DATA LISTING section start

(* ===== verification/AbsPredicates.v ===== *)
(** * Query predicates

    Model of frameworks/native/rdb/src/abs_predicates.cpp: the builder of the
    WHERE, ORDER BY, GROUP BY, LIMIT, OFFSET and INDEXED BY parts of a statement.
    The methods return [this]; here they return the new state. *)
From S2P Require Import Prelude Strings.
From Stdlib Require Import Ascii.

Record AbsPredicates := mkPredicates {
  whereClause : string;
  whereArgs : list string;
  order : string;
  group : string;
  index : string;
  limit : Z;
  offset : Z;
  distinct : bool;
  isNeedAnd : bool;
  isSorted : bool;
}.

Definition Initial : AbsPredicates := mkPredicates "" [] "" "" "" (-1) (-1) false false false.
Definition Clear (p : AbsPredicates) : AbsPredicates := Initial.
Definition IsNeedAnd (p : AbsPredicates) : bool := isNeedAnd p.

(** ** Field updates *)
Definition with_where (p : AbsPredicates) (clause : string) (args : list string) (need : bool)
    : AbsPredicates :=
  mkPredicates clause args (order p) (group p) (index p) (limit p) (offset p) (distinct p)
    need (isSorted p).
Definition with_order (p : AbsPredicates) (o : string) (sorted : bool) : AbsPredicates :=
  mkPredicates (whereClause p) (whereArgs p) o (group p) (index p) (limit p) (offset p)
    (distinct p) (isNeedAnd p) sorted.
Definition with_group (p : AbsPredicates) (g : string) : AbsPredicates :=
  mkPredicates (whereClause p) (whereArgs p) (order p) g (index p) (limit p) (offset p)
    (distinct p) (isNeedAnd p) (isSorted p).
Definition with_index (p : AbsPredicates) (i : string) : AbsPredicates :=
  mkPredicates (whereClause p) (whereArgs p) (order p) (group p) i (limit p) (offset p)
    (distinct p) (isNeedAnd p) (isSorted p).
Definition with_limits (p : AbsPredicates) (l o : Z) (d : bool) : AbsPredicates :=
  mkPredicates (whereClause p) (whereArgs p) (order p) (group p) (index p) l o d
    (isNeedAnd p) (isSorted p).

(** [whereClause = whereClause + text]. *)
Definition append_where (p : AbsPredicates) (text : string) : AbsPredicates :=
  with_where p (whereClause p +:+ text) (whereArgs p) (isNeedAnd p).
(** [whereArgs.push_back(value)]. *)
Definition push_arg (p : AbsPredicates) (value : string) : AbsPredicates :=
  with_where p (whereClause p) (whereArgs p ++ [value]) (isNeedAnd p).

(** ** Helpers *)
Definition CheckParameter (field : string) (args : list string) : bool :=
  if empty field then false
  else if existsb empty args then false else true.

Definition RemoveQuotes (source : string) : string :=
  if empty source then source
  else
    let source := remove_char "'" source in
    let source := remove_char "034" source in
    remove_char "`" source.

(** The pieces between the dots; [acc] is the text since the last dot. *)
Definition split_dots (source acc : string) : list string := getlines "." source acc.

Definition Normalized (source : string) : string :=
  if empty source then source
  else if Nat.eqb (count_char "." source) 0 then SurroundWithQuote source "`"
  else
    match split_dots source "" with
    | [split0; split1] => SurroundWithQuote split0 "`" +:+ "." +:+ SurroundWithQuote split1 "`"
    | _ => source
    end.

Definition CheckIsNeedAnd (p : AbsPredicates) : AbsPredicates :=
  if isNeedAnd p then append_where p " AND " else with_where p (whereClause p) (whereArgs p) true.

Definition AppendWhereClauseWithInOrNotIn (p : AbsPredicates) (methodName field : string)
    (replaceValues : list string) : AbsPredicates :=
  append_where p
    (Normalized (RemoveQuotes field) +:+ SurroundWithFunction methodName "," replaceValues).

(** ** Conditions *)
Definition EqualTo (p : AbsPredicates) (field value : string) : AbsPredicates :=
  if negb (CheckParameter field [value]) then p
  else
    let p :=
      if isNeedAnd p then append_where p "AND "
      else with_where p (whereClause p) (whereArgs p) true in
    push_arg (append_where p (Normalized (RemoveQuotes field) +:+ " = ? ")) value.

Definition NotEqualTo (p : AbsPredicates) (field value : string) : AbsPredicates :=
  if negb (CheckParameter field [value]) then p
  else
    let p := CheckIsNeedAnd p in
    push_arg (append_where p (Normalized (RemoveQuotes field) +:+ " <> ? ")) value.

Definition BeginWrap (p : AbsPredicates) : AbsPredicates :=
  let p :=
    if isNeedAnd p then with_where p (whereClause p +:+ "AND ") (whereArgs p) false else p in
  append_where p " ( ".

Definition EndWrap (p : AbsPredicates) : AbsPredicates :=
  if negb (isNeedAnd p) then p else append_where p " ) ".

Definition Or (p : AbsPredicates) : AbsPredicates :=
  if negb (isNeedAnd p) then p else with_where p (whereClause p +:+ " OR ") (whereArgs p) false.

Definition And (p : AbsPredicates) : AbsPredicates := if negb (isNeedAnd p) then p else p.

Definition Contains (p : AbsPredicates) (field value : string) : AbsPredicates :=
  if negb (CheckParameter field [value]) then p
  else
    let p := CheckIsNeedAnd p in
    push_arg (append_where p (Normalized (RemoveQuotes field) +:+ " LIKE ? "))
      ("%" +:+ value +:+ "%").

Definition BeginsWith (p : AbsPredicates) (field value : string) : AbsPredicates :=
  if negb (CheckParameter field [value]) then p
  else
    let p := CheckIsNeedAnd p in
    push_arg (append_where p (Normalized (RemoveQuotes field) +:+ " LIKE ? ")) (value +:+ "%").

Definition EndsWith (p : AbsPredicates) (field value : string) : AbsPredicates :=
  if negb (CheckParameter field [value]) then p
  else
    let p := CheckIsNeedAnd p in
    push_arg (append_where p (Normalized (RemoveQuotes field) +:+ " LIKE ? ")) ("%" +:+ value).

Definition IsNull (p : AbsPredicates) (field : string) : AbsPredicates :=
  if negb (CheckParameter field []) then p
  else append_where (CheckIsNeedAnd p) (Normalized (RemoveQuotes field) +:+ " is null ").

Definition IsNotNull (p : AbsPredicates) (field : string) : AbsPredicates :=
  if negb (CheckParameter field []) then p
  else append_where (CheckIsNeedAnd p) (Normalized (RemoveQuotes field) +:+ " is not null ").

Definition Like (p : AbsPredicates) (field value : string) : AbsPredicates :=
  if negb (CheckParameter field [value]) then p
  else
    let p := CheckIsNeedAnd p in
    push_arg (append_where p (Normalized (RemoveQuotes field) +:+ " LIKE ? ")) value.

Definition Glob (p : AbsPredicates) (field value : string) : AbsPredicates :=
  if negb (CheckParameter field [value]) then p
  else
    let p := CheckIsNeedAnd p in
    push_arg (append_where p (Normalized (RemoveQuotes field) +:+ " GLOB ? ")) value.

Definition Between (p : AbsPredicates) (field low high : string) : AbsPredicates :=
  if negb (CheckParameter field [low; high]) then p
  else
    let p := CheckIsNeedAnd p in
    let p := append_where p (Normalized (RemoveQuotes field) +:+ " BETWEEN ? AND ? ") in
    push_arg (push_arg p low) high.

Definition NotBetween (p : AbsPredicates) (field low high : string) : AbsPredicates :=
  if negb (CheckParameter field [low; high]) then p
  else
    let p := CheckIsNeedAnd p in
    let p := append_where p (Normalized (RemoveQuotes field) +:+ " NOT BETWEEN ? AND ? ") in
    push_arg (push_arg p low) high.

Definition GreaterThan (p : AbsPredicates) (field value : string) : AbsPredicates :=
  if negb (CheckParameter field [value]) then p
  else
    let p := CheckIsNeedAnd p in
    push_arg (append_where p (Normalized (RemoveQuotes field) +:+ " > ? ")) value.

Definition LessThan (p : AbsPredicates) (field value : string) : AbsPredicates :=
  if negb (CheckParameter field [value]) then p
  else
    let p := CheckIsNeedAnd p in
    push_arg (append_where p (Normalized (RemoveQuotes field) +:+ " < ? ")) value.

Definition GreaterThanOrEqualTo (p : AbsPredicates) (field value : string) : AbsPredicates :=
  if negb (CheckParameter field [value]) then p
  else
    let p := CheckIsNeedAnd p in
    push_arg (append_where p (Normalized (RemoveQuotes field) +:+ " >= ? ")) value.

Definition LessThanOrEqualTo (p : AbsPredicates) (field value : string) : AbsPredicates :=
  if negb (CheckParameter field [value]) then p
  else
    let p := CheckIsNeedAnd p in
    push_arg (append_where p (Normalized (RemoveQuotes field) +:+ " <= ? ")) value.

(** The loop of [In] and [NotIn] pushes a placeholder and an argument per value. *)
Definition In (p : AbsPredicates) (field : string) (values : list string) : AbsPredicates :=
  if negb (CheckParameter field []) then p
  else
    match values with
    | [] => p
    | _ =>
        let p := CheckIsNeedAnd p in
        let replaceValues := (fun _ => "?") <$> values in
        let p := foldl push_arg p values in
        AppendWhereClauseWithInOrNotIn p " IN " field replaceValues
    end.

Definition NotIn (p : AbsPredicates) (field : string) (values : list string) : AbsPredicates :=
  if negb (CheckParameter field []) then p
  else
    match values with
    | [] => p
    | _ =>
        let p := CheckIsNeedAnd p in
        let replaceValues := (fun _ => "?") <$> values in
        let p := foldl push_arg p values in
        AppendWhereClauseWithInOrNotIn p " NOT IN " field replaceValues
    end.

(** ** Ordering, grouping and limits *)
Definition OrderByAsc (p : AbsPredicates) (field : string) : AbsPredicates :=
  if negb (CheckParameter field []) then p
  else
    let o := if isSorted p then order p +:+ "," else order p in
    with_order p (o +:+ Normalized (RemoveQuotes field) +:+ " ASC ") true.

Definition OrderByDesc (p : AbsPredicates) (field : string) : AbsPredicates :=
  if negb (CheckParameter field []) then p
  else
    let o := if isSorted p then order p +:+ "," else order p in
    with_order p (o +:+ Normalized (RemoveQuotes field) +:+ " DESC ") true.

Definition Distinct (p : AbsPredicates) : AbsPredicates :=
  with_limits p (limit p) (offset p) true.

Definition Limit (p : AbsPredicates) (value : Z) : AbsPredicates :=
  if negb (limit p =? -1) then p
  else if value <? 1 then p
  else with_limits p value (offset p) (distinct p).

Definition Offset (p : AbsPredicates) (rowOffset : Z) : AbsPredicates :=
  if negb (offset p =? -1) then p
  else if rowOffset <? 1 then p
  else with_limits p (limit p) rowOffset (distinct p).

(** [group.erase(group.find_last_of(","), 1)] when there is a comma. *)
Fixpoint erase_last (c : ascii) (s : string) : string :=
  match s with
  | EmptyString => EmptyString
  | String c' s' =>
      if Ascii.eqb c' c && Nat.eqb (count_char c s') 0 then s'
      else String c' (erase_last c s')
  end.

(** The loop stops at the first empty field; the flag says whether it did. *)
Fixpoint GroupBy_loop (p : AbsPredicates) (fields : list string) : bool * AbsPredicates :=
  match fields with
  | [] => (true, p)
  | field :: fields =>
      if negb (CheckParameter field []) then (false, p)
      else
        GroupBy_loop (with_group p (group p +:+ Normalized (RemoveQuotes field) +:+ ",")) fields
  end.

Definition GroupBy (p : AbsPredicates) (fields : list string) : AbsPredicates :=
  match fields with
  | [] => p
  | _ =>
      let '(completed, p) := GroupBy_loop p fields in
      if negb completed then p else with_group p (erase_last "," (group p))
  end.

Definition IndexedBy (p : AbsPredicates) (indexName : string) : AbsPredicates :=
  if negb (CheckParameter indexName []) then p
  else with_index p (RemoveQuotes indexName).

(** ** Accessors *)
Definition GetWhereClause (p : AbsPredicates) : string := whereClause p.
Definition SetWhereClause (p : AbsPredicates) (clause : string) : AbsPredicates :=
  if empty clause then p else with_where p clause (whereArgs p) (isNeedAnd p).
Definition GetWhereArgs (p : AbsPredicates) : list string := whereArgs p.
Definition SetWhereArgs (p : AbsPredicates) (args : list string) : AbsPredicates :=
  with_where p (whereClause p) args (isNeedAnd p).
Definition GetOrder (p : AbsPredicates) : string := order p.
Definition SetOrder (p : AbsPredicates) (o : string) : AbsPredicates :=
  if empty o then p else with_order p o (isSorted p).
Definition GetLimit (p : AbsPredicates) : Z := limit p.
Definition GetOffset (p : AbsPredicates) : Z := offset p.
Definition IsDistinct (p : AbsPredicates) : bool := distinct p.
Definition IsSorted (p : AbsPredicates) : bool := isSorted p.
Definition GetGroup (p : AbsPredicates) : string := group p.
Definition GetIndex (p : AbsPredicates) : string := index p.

DATA LISTING section end

HOW TO COMPLETE THIS TASK: Copy the records above exactly, from the first line through the line containing "Record AbsPredicates := mkPredicates", and include nothing else.

OUTPUT OF THE EXERCISE:
(* ===== verification/AbsPredicates.v ===== *)
(** * Query predicates

    Model of frameworks/native/rdb/src/abs_predicates.cpp: the builder of the
    WHERE, ORDER BY, GROUP BY, LIMIT, OFFSET and INDEXED BY parts of a statement.
    The methods return [this]; here they return the new state. *)
From S2P Require Import Prelude Strings.
From Stdlib Require Import Ascii.

Record AbsPredicates := mkPredicates {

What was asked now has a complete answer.